A number of letters to the editor concerning guns have been published recently. I thought I would add my view. There are currently about 400 million guns in private hands in the United States. Increasingly these are semi-automatic versions of military weapons. These guns are designed specifically to kill people and they are terrifyingly effective.

The second amendment is not absolute. Few of our constitutional rights are. The Constitution is not a suicide pact. The U.S. government has limited the type of firearms citizens can own several times, starting in the 1930s with the ban on fully-automatic weapons. I would go further.

I like the Canadian system. No semiautomatic weapons of any kind. Legitimate hunting weapons like shotguns and bolt action rifles are fine, but all guns of any kind are registered. I would allow 6-shot revolvers because these are such a part of our national tradition. But no auto pistols and no magazine holding more than six cartridges. I have an old pump shotgun and a Ruger revolver. They have never failed me.

After a terrible mass shooting at a synagogue, New Zealand outlawed all semiautomatic weapons. They bought them back from their owners and that problem was solved in about two months.

To those who claim that they would die before giving up their guns, I say most are kidding themselves.
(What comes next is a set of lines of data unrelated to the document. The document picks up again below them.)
(* ===== verification/TxLaws.v ===== *)
(** * What the SDK's transactions do

    The twenty-seven builders of Tx.v as one type of writes.  [indexed] says what
    the indexer must make of a write; [sdk_writes_are_indexed] proves it of the
    instructions the SDK builds.  The other theorems: what registration returns,
    and that a subdomain's instructions name the record its name resolves to. *)
From S2P Require Import Prelude JsString Errors OnChain Kit SmallKit Pdas Instruction.
From S2P Require Import NameInstructions MarketInstructions TokenInstructions Program.
From S2P Require Import ProgramAccounts ProgramClient NameBuilders MarketBuilders TokenBuilders.
From S2P Require Import Builders Normalize HashName IndexParse Tx.

(** ** The writes *)

Module Write.
Inductive t :=
| Register (args : RegisterArgs)
| Renew (args : RenewArgs)
| UpdateRecord (args : RecordWriteArgs) (key : jsstring) (value : option jsstring)
| SetHosting (args : RecordWriteArgs) (hostingRef : option jsstring)
| SetResolver (args : RecordWriteArgs) (resolver : option Address)
| List (owner : TransactionSigner) (name : jsstring) (price : Z) (duration : option Z)
| CancelListing (canceller : TransactionSigner) (name : jsstring) (seller : Address)
| Buy (buyer : TransactionSigner) (name : jsstring) (seller : Address) (price : Z) (treasury : Address)
| MakeOffer (buyer : TransactionSigner) (name : jsstring) (amount : Z) (duration : option Z)
| AcceptOffer (owner : TransactionSigner) (name : jsstring) (buyer treasury : Address)
| CancelOffer (canceller : TransactionSigner) (name : jsstring) (buyer : Address)
| Transfer (owner : TransactionSigner) (name : jsstring) (newOwner : Address)
| SetController (owner : TransactionSigner) (name : jsstring) (controller : option Address)
| LockTransfer (owner : TransactionSigner) (name : jsstring) (lock : bool)
| SetReverse (owner : TransactionSigner) (name : jsstring)
| BurnName (owner : TransactionSigner) (name : jsstring)
| Tokenize (owner : TransactionSigner) (name : jsstring)
| Redeem (redeemer : TransactionSigner) (name : jsstring) (nftMint : Address)
| WrapSubdomain (owner : TransactionSigner) (parent label : jsstring) (subdomainOwner : option Address)
| RevokeSubdomain (owner : TransactionSigner) (parent label : jsstring)
| StartAuction (owner : TransactionSigner) (name : jsstring) (solansMint : Address)
    (reservePrice : Z) (minIncrement : option Z) (duration : Z)
| Bid (bidder : TransactionSigner) (name : jsstring) (solansMint : Address) (amount : Z)
    (prevBidder : option Address)
| SettleAuction (settler : TransactionSigner) (name : jsstring) (solansMint seller : Address)
    (winner : option Address)
| CancelAuction (seller : TransactionSigner) (name : jsstring) (solansMint : Address)
| Stake (staker : TransactionSigner) (pool : StakePoolInfo) (paymentMint : Address) (amount : Z)
| Unstake (staker : TransactionSigner) (pool : StakePoolInfo) (paymentMint : Address) (amount : Z)
| ClaimRewards (staker : TransactionSigner) (pool : StakePoolInfo) (paymentMint : Address).
End Write.

Section Writes.
Context `{Keccak, Unicode, Kit, ProgramClientCore, TokenClient}.
(* ===== verification/Resolver.v ===== *)
(** * The resolver service

    src/services/resolver/src: the read-through cache (cache.ts), the routes (app.ts)
    and the DNS-over-HTTPS messages (doh.ts).  A handler is a [Prog]: a tree of the
    awaited calls it makes, so that one request can be run alone ([run]) or step by
    step among others ([Step] in ResolverLaws.v).  The router, the metrics and the
    responses around the handlers are in ResolverService.v.  dns-packet and Node's base64url decoder are
    parameters. *)
From stdpp Require Import gmap.
From S2P Require Import Prelude JsString Kit Pdas Accounts Normalize JsDate Json Hosting IndexApp.
Import NameRecordAccount.

(** ** cache.ts *)

(** [MemoryCache.store]: the value and its expiry, in milliseconds. *)
Abbreviation Store := (gmap jsstring (jsstring * Z)).

Definition cacheGet (now : Z) (key : jsstring) (store : Store) : Store * option jsstring :=
  match store !! key with
  | None => (store, None)
  | Some (value, expiresAt) =>
      if now >=? expiresAt then (delete key store, None) else (store, Some value)
  end.

Definition cacheSet (now : Z) (key value : jsstring) (ttlSeconds : Z) (store : Store) : Store :=
  <[key := (value, now + ttlSeconds * 1000)]> store.

(** ** What a handler awaits *)

(** The calls of the [Resolver] interface and their answers. *)
Inductive Call :=
| Resolve (name : jsstring)
| ReverseLookup (owner : Address)
| GetRecords (name : jsstring)
| ContentRef (name : jsstring).

Definition answer (c : Call) : Type :=
  match c with
  | Resolve _ => option NameRecord
  | ReverseLookup _ => option jsstring
  | GetRecords _ => list Record_
  | ContentRef _ => option jsstring
  end.

(** What [fetchContent] resolves to. *)
Record Upstream := MkUpstream { status : Z; upstreamType : option jsstring; content : bytes }.

(** A handler: each constructor but the first two is an awaited call, or the
    increment of the cache counter, followed by the rest of the handler. *)
Inductive Prog (A : Type) : Type :=
| Ret (a : A)
| Throw (e : JsError)
| Get (key : jsstring) (k : option jsstring -> Prog A)
| Set_ (key value : jsstring) (ttl : Z) (k : Prog A)
| Count (hit : bool) (k : Prog A)
| Ask (c : Call) (k : result JsError (answer c) -> Prog A)
| Fetch (url : jsstring) (k : result JsError Upstream -> Prog A).
Arguments Ret {A} a.
Arguments Throw {A} e.
Arguments Get {A} key k.
Arguments Set_ {A} key value ttl k.
Arguments Count {A} hit k.
Arguments Ask {A} c k.
Arguments Fetch {A} url k.

#[export] Instance prog_ret : MRet Prog := @Ret.

#[export] Instance prog_bind : MBind Prog := fun A B f =>
  fix bind (p : Prog A) : Prog B :=
    match p with
    | Ret a => f a
    | Throw e => Throw e
    | Get key k => Get key (fun r => bind (k r))
    | Set_ key v ttl k => Set_ key v ttl (bind k)
    | Count hit k => Count hit (bind k)
    | Ask c k => Ask c (fun r => bind (k r))
    | Fetch url k => Fetch url (fun r => bind (k r))
    end.

(** [try { p } catch (e) { h e }] *)
Fixpoint prog_catch {A} (p : Prog A) (h : JsError -> Prog A) : Prog A :=
  match p with
  | Ret a => Ret a
  | Throw e => h e
  | Get key k => Get key (fun r => prog_catch (k r) h)
  | Set_ key v ttl k => Set_ key v ttl (prog_catch k h)
  | Count hit k => Count hit (prog_catch k h)
  | Ask c k => Ask c (fun r => prog_catch (k r) h)
  | Fetch url k => Fetch url (fun r => prog_catch (k r) h)
  end.

Definition from_result {A} (r : result JsError A) : Prog A :=
  match r with Ok a => Ret a | Err e => Throw e end.

(** [await resolver.x(...)], [await fetchContent(url)] *)
Definition ask (c : Call) : Prog (answer c) := Ask c from_result.
Definition fetch (url : jsstring) : Prog Upstream := Fetch url from_result.

(** ** Replies *)

Record DnsAnswer := MkDnsAnswer { answerName : jsstring; ttl : Z; answerData : jsstring }.

(** The bodies sent: a JSON value, the DNS JSON object, or bytes. *)
Inductive Body :=
| BJson (j : Json)
| BDns (status : Z) (name type : jsstring) (answers : list DnsAnswer)
| BBytes (b : bytes).

Record Reply := MkReply { code : Z; contentType : option jsstring; body : Body }.

Definition errorReply (code : Z) (message : jsstring) : Reply :=
  MkReply code None (BJson (JObject [(js "error", JString message)])).

Definition nullable (o : option jsstring) : Json :=
  match o with Some s => JString s | None => JNull end.

(** [!j] *)
Definition falsy (j : Json) : bool :=
  match j with JNull | JBool false | JString [] => true | _ => false end.

Definition recordJson (r : Record_) : Json :=
  JObject [(js "key", JString (key r)); (js "value", JString (value r))].

(** [s.includes(p)] *)
Fixpoint includes (p s : jsstring) : bool :=
  startsWith p s || match s with [] => false | _ :: r => includes p r end.

(** ** doh.ts *)

Record DnsQuestion := MkQuestion { qname : jsstring; qtype : jsstring }.
Record DnsTxt := MkTxt { txtName : jsstring; txtTtl : Z; txtData : list jsstring }.

(** A message given to [dnsPacket.encode], and what [decode] gives of a query. *)
Record DnsMessage := MkMessage {
  messageType : jsstring; messageId : Z; flags : Z;
  questions : list DnsQuestion; answers : list DnsTxt
}.

Class DnsPacket := {
  AUTHORITATIVE_ANSWER : Z;
  dnsEncode : DnsMessage -> result JsError bytes;
  (** id and questions; the type of a question may be missing *)
  dnsDecode : bytes -> result JsError (option Z * option (list (jsstring * option jsstring)));
}.

(** Node's [Buffer.from(s, "base64url")], and [s.toUpperCase()]. *)
Class NodeText := {
  base64url : jsstring -> bytes;
  toUpperCase : jsstring -> jsstring;
}.

Record DohQuery := MkQuery { id : Z; queryName : jsstring; queryType : jsstring }.

Definition RCODE_NXDOMAIN : Z := 3.

Definition recordText (r : Record_) : jsstring := key r ++ js "=" ++ value r.

Section Doh.
Context `{DnsPacket}.

Definition decodeDohQuery (b : bytes) : result JsError DohQuery :=
  '(id, qs) ← dnsDecode b;
  let q := match qs with Some (q :: _) => Some q | _ => None end in
  Ok (MkQuery (default 0 id) (default [] (fst <$> q))
        (default (js "TXT") (q ≫= snd))).

(** The message [encodeDohResponse] encodes. *)
Definition dohMessage (query : DohQuery) (records : list Record_) : DnsMessage :=
  let answers := if bool_decide (queryType query = js "TXT")
    then map (fun r => MkTxt (queryName query) 60 [recordText r]) records else [] in
  {| messageType := js "response"; messageId := id query;
     flags := Z.lor AUTHORITATIVE_ANSWER
       (if (length records =? 0)%nat then RCODE_NXDOMAIN else 0);
     questions := [MkQuestion (queryName query) (queryType query)];
     answers := answers |}.

Definition encodeDohResponse (query : DohQuery) (records : list Record_) : result JsError bytes :=
  dnsEncode (dohMessage query records).
End Doh.

(** ** app.ts *)

Record BuildOpts := MkOpts { gateways : Gateways; hasCache : bool; cacheTtl : Z }.

Section App.
Context `{Unicode} `{Kit} `{AppKit} `{DnsPacket} `{NodeText}.

Definition serialize (input : jsstring) (d : NameRecord) : result JsError Json :=
  '(name, tld) ← parseName input None;
  expires ← isoString (expiresAt d);
  Ok (JObject [
    (js "name", JString (name ++ js "." ++ tld));
    (js "owner", JString (owner d));
    (js "controller", nullable (controller d));
    (js "expiresAt", JString expires);
    (js "transferLocked", JBool (transferLocked d));
    (js "reverseSet", JBool (reverseSet d));
    (js "resolver", nullable (resolver d));
    (js "hostingRef", nullable (hostingRef d));
    (js "nftMint", nullable (nftMint d));
    (js "tokenized", JBool (bool_decide (is_Some (nftMint d))));
    (js "listed", JBool (listed d));
    (js "records", JArray (map recordJson (records d)))]).

Section Routes.
Variable opts : BuildOpts.

(** Read-through: a hit is parsed; a miss is produced and stored. *)
Definition cached (key : jsstring) (produce : Prog Json) : Prog Json :=
  if negb (hasCache opts) then produce
  else Get key (fun hit =>
    match hit with
    | Some text => Count true (from_result (parse text))
    | None => Count false (value ← produce;
                           Set_ key (stringify value) (cacheTtl opts) (Ret value))
    end).

(** The records of a cached JSON value.  The source casts it unchecked; a text this
    service stored always has the shape (ResolverLaws.v). *)
Definition castError : JsError := MkError (js "records is not iterable").

Definition jsonRecord (j : Json) : result JsError Record_ :=
  match j with
  | JObject [(_, JString k); (_, JString v)] => Ok (MkRecord k v)
  | _ => Err castError
  end.

Definition jsonRecords (j : Json) : result JsError (list Record_) :=
  match j with
  | JArray l => mapR jsonRecord l
  | _ => Err castError
  end.

Definition fetchRecords (name : jsstring) : Prog Json :=
  l ← ask (GetRecords name); Ret (JArray (map recordJson l)).

Definition recordsOf (name : jsstring) : Prog Json :=
  cached (js "records:" ++ name) (fetchRecords name).

Definition notRegistered : Reply := errorReply 404 (js "not registered").

Definition fetchResolve (name : jsstring) : Prog Json :=
  rec ← ask (Resolve name);
  match rec with
  | Some d => from_result (serialize name d)
  | None => Ret JNull
  end.

(** [GET /resolve/:name] *)
Definition resolveRoute (name : jsstring) : Prog Reply :=
  prog_catch
    (body ← cached (js "resolve:" ++ name) (fetchResolve name);
     Ret (if falsy body then notRegistered else MkReply 200 None (BJson body)))
    (fun e => Ret (errorReply 400 (message e))).

Definition fetchReverse (pubkey : jsstring) : Prog Json :=
  a ← from_result (toAddress pubkey);
  n ← ask (ReverseLookup a);
  Ret (nullable n).

(** [GET /reverse/:pubkey] *)
Definition reverseRoute (pubkey : jsstring) : Prog Reply :=
  prog_catch
    (name ← cached (js "reverse:" ++ pubkey) (fetchReverse pubkey);
     Ret (if falsy name then errorReply 404 (js "no reverse record")
          else MkReply 200 None
            (BJson (JObject [(js "pubkey", JString pubkey); (js "name", name)]))))
    (fun e => Ret (errorReply 400 (message e))).

(** [binaryDoh(queryBytes)] *)
Definition binaryDoh (queryBytes : bytes) : Prog Reply :=
  match decodeDohQuery queryBytes with
  | Err _ => Ret (errorReply 400 (js "malformed DNS message"))
  | Ok q =>
      j ← prog_catch (recordsOf (queryName q)) (fun _ => Ret (JArray []));
      records ← from_result (jsonRecords j);
      b ← from_result (encodeDohResponse q records);
      Ret (MkReply 200 (Some (js "application/dns-message")) (BBytes b))
  end.

(** [POST /dns-query] *)
Definition dnsPostRoute (body : bytes) : Prog Reply := binaryDoh body.

(** The JSON variant of [GET /dns-query?name=&type=] *)
Definition jsonDoh (name : jsstring) (type : option jsstring) : Prog Reply :=
  let type := toUpperCase (default (js "TXT") type) in
  found ← prog_catch (j ← recordsOf name; Ret (inr j))
    (fun e => Ret (inl (errorReply 400 (message e))));
  match found with
  | inl reply => Ret reply
  | inr j =>
      records ← from_result (jsonRecords j);
      Ret (MkReply 200 (Some (js "application/dns-json"))
        (BDns (if (length records =? 0)%nat then 3 else 0) name type
           (if bool_decide (type = js "TXT")
            then map (fun r => MkDnsAnswer name 60 (recordText r)) records else [])))
  end.

(** [GET /dns-query] *)
Definition dnsGetRoute (accept : option jsstring) (name type dns : option jsstring) : Prog Reply :=
  match dns with
  | Some (u :: d) => binaryDoh (base64url (u :: d))
  | _ =>
      if includes (js "application/dns-message") (default [] accept)
      then Ret (errorReply 400 (js "missing ?dns"))
      else match name with
      | Some (u :: n) => jsonDoh (u :: n) type
      | _ => Ret (errorReply 400 (js "missing ?name"))
      end
  end.

(** [serveSite(name, subPath)], for [GET /site/:name] and [GET /site/:name/*] *)
Definition siteRoute (name subPath : jsstring) : Prog Reply :=
  Ask (ContentRef name) (fun r =>
    match r with
    | Err e => Ret (errorReply 400 (message e))
    | Ok (Some ((_ :: _) as ref)) =>
        match hostingUrl (Some ref) subPath (gateways opts) with
        | Some ((_ :: _) as url) =>
            prog_catch
              (res ← fetch url;
               Ret (MkReply (status res)
                 (match upstreamType res with Some ((_ :: _) as t) => Some t | _ => None end)
                 (BBytes (content res))))
              (fun _ => Ret (errorReply 502 (js "upstream gateway fetch failed")))
        | _ => Ret (errorReply 422 (js "unsupported content ref: " ++ ref))
        end
    | Ok _ => Ret (errorReply 404 (js "no hosted content"))
    end).

(** [GET /health] *)
Definition healthRoute : Prog Reply := Ret (MkReply 200 None (BJson (JObject [(js "ok", JBool true)]))).
End Routes.

(** The requests the app routes. *)
Inductive Request :=
| GetHealth
| GetResolve (name : jsstring)
| GetReverse (pubkey : jsstring)
| GetDns (accept name type dns : option jsstring)
| PostDns (body : bytes)
| GetSite (name subPath : jsstring).

Definition handle (opts : BuildOpts) (r : Request) : Prog Reply :=
  match r with
  | GetHealth => healthRoute
  | GetResolve name => resolveRoute opts name
  | GetReverse pubkey => reverseRoute opts pubkey
  | GetDns accept name type dns => dnsGetRoute opts accept name type dns
  | PostDns body => dnsPostRoute opts body
  | GetSite name subPath => siteRoute opts name subPath
  end.
End App.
If our laws change and the tactical police come to your house to take your assault rifle, it would be best to simply throw that foolish AR-15 out the window because these boys are shooters. They train for this every day. They wear body armor. You fire at them, and you die.

It will be decades before we have sane gun laws in this country, but it will happen. You can take that to the bank. Mass shootings are not our birthright as Americans.